▶ _EXERCISE MATERIAL_
▽
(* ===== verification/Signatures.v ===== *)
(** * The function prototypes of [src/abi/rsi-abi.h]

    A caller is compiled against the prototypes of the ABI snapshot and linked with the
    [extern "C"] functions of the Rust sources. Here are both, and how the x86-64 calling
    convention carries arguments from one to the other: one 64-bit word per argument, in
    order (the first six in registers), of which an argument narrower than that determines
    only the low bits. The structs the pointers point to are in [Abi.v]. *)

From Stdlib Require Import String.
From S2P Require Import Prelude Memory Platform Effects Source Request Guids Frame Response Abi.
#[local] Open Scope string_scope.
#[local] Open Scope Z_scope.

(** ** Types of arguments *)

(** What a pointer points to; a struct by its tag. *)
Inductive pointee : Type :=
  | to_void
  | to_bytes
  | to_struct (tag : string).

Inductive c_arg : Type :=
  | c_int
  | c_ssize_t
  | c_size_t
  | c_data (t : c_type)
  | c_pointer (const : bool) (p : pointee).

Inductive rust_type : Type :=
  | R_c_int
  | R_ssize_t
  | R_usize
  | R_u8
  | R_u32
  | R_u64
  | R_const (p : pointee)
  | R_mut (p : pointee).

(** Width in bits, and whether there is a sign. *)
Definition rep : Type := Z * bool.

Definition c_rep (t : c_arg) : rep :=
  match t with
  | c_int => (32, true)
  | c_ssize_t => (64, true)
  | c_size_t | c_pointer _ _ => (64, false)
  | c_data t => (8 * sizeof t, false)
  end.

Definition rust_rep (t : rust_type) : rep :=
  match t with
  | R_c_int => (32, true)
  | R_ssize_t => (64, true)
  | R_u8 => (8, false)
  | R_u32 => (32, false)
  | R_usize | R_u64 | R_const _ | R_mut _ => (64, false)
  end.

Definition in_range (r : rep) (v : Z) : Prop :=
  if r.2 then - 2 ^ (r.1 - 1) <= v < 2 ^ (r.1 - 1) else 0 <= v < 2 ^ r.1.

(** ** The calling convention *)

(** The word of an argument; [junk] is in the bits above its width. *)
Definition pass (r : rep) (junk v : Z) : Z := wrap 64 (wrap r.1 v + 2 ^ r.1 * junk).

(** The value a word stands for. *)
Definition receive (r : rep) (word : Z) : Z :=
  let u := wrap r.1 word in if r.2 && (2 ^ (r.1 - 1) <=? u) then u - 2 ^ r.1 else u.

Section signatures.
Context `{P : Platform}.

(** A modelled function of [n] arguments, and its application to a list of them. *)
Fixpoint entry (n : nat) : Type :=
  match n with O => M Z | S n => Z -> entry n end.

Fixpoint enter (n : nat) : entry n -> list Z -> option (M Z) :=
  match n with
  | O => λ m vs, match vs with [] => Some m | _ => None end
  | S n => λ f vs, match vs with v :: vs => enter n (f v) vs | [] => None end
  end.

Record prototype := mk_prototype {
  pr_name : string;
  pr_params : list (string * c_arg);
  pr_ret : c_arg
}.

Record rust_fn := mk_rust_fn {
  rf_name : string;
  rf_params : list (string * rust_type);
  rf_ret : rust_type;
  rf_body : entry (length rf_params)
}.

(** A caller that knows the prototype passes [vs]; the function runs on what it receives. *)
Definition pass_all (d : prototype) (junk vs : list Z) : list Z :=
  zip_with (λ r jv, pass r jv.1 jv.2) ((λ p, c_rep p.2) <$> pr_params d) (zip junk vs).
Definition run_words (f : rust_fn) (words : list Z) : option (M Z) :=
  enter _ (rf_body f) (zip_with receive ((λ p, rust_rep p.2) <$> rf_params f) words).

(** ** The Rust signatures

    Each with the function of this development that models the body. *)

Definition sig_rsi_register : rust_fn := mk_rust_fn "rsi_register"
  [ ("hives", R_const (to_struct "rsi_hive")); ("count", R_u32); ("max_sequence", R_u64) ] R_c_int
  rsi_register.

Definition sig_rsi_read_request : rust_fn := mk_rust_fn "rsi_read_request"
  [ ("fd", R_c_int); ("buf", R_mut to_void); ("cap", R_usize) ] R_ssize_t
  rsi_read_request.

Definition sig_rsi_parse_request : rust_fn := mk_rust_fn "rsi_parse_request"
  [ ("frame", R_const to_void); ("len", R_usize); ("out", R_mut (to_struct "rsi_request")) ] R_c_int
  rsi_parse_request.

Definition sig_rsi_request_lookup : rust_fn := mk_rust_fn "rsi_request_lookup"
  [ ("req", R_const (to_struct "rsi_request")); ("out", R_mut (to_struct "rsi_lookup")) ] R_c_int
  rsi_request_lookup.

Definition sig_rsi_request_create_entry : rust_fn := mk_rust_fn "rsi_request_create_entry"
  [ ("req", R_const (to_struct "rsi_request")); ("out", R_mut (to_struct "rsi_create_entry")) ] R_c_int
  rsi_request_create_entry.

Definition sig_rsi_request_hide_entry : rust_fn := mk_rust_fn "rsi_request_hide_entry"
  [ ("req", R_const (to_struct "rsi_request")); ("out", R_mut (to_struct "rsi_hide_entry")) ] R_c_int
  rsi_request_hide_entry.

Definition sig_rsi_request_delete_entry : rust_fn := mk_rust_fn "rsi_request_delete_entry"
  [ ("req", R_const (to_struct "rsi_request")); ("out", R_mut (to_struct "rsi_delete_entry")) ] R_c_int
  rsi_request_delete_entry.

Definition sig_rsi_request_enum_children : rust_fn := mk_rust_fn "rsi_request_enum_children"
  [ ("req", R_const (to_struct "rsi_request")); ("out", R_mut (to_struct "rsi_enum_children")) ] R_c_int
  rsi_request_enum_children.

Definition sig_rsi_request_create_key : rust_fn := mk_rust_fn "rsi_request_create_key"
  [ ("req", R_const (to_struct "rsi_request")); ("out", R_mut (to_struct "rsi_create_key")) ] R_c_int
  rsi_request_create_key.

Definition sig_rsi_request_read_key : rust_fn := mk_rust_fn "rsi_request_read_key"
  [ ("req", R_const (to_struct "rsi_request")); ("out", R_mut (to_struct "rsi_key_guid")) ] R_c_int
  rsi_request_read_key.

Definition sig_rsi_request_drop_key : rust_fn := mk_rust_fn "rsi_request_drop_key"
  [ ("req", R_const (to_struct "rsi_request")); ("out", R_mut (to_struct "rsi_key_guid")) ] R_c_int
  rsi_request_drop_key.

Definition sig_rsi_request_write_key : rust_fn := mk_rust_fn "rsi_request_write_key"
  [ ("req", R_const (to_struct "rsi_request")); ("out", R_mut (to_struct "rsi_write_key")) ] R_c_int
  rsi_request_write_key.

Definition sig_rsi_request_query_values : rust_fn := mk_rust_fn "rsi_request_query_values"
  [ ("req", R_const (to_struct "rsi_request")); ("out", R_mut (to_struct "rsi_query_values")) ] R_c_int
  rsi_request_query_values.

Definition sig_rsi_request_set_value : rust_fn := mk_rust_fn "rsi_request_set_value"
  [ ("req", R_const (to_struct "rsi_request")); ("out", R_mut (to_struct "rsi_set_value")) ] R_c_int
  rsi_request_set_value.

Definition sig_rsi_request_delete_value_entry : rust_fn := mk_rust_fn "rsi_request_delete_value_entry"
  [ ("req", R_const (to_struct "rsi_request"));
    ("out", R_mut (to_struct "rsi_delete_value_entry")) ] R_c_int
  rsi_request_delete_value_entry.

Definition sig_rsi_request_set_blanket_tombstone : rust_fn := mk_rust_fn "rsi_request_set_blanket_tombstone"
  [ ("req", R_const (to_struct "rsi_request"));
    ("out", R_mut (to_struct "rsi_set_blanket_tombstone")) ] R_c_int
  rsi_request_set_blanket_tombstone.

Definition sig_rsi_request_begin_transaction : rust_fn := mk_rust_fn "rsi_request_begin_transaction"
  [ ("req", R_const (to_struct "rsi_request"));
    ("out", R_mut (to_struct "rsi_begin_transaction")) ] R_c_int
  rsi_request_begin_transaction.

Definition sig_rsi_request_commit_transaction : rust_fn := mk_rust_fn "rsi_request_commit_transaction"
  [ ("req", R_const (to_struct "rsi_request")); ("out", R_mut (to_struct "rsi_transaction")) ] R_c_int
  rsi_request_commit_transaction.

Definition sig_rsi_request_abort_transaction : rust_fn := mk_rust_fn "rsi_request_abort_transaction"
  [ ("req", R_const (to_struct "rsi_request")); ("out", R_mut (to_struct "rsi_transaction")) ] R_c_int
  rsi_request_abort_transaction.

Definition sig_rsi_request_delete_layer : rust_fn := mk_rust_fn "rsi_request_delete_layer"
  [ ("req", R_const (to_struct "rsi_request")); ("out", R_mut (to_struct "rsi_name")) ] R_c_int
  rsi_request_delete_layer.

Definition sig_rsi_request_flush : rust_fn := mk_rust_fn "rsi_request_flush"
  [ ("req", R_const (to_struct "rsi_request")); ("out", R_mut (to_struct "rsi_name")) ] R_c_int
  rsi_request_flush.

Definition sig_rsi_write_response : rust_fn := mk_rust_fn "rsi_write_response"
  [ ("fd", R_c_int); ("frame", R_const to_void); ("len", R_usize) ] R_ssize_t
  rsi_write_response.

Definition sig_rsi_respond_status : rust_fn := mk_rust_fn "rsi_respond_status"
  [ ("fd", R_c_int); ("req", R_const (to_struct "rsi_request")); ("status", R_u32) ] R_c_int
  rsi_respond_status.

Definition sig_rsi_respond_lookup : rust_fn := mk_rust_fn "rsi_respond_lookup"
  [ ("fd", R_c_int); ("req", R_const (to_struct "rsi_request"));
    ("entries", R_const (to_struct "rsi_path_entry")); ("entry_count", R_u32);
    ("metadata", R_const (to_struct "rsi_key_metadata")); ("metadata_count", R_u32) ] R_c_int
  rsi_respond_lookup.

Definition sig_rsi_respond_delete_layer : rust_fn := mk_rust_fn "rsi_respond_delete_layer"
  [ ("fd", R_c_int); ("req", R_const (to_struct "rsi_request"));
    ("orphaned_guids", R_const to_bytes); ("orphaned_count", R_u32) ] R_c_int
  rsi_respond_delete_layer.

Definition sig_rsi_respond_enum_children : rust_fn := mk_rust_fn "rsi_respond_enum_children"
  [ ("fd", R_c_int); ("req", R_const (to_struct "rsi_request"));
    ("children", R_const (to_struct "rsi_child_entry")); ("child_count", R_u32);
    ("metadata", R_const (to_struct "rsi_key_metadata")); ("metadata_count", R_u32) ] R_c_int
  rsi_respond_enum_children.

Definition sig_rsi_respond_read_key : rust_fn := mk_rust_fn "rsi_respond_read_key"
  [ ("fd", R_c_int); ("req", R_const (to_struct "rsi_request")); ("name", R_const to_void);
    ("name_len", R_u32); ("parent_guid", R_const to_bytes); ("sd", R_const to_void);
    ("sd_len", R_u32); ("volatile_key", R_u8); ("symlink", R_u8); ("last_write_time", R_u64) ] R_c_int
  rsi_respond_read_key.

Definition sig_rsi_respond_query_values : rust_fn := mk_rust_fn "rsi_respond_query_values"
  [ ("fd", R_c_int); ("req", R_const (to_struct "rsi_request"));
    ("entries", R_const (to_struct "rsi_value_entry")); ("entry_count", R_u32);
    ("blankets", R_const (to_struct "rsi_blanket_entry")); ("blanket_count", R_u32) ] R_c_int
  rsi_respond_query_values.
△
▶ _BRIEF_
Whichever lines of the material hold the word "Platform", find and copy them.

▶ _WRITTEN RESPONSE_
From S2P Require Import Prelude Memory Platform Effects Source Request Guids Frame Response Abi.
Context `{P : Platform}.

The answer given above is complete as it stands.